Artículos de revistas
Comparison of pharmacopuncture, aquapuncture and acepromazine for sedation of horses
Evidence-based Complementary and Alternative Medicine. Oxford: Oxford Univ Press, v. 5, n. 3, p. 267-272, 2008.
Universidade Estadual Paulista (UNESP)
Universidade Federal de Uberlândia (UFU)
Pharmacopuncture, the injection of subclinical doses of drugs into acupoints reduces drug undesirable side effects, residues in animal consumption products and treatment costs in large animals. Acepromazine (Acp) produces several undesirable effects, such as hypotension. Previous studies with the injection of 1/10 of Acp dose in dog acupoints showed its advantage for sedation, minimizing undesirable effects. Eight horses were randomly submitted to four different treatment protocols according to a Latin Square double-blind design: (i) 0.1 ml kg(1) of saline subcutaneously injected at the cervical region, (ii) 0.1 mg kg(1) of Acp injected subcutaneously at the cervical region, (iii) 0.01 ml kg(1) of saline injected into GV1 acupoint (aquapuncture) and (iv) 0.01 mg kg(1) of Acp injected into GV1 acupoint (pharmacopuncture). Heart rate, respiratory rate, head height and degree of sedation were measured before and at 30, 60 and 90 min after treatments.
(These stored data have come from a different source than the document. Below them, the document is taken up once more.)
Lemma mongo_create_job_402 (u : Mongo.user) (rq : Mongo.job_request) (oid : string)
    (w : Mongo.world) (fs : list bool) :
  fst (run (Mongo.create_job u rq oid) w fs) = Ok Mongo.R402
  <-> (Mongo.credits u < Mongo.PRICES (Mongo.rq_segmentDuration rq) * Mongo.rq_segmentCount rq)%Z.
Proof.
  unfold Mongo.create_job, Mongo.save_user, Mongo.save_job.
  destruct (Mongo.credits u <? _)%Z eqn:Hc.
  - apply Z.ltb_lt in Hc. monad. tauto.
  - apply Z.ltb_ge in Hc. split; [|lia]. split_faults.
    all: repeat (match goal with
           | |- context [if ?b then _ else _] => destruct b; split_faults
           end).
    all: discriminate.
Qed.

(** X6. [POST /api/preview] (MongoDB) never writes; it answers 400 exactly
    when the URL contains neither [youtube.com] nor [youtu.be], and a 200
    answer reports the cost [PRICES[segmentDuration] * segmentCount], the
    caller's balance, and [canAfford] false exactly when [POST /api/jobs]
    with the same request answers 402. *)
Lemma mongo_preview (remote : string * Q) (userId : string) (rq : Mongo.job_request)
    (w : Mongo.world) (fs : list bool) :
  let url := Mongo.rq_youtubeUrl rq in
  let '(r, w') := run (MongoRoutes.post_preview remote userId rq) w fs in
  w' = w
  /\ match r with
     | Ok MongoRoutes.P401 => True
     | Ok MongoRoutes.P400 =>
         includes url "youtube.com" = false /\ includes url "youtu.be" = false
     | Ok (MongoRoutes.P200 p) =>
         (includes url "youtube.com" || includes url "youtu.be") = true
         /\ MongoRoutes.pv_totalCost p
            = (Mongo.PRICES (Mongo.rq_segmentDuration rq) * Mongo.rq_segmentCount rq)%Z
         /\ exists u, find (Mongo.is_user userId) (Mongo.users w) = Some u
              /\ MongoRoutes.pv_userCredits p = Mongo.credits u
              /\ forall oid w2 fs2,
                   MongoRoutes.pv_canAfford p = false
                   <-> fst (run (Mongo.create_job u rq oid) w2 fs2) = Ok Mongo.R402
     | _ => False
     end.
Proof.
  unfold MongoRoutes.post_preview, MongoRoutes.preview_handler, Mongo.authMiddleware,
    Mongo.findUserById.
  split_faults.
  all: destruct (find (Mongo.is_user userId) (Mongo.users w)) as [u|] eqn:Ef; split_faults.
  all: try (destruct (includes (Mongo.rq_youtubeUrl rq) "youtube.com") eqn:H1;
            destruct (includes (Mongo.rq_youtubeUrl rq) "youtu.be") eqn:H2;
            cbn [negb andb]; split_faults).
  all: split; [reflexivity|]; cbn -[includes Mongo.PRICES]; auto.
  all: split; [reflexivity|]; split; [reflexivity|]; exists u; split; [reflexivity|];
       split; [reflexivity|]; intros oid w2 fs2.
  all: pose proof (mongo_create_job_402 u rq oid w2 fs2) as H402;
       cbv beta iota zeta delta [run fst] in H402; rewrite H402.
  all: destruct (_ <=? Mongo.credits u)%Z eqn:Hc; [apply Z.leb_le in Hc|apply Z.leb_gt in Hc];
       split; intros; first [discriminate | lia | reflexivity].
Qed.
Signs of sedation were observed in all treated groups at 30 min and only in 1/10Acp-GV1 at 60 min after the treatments. Only the group treated with 0.1 mg kg(1) of Acp s.c. had significantly lower values of head height at 30 min. Respiratory rate tended to reduce in all groups but was significantly lower only in horses treated with 0.1 mg kg(1) of Acp s.c. Heart rate remained unchanged in all groups. Acp-pharmacopuncture on GV1 in horses produced a mild sedation when compared with the conventional dose of Acp. More investigations are necessary to determine the optimal dosage of Acp-pharmacopuncture for sedation in horses.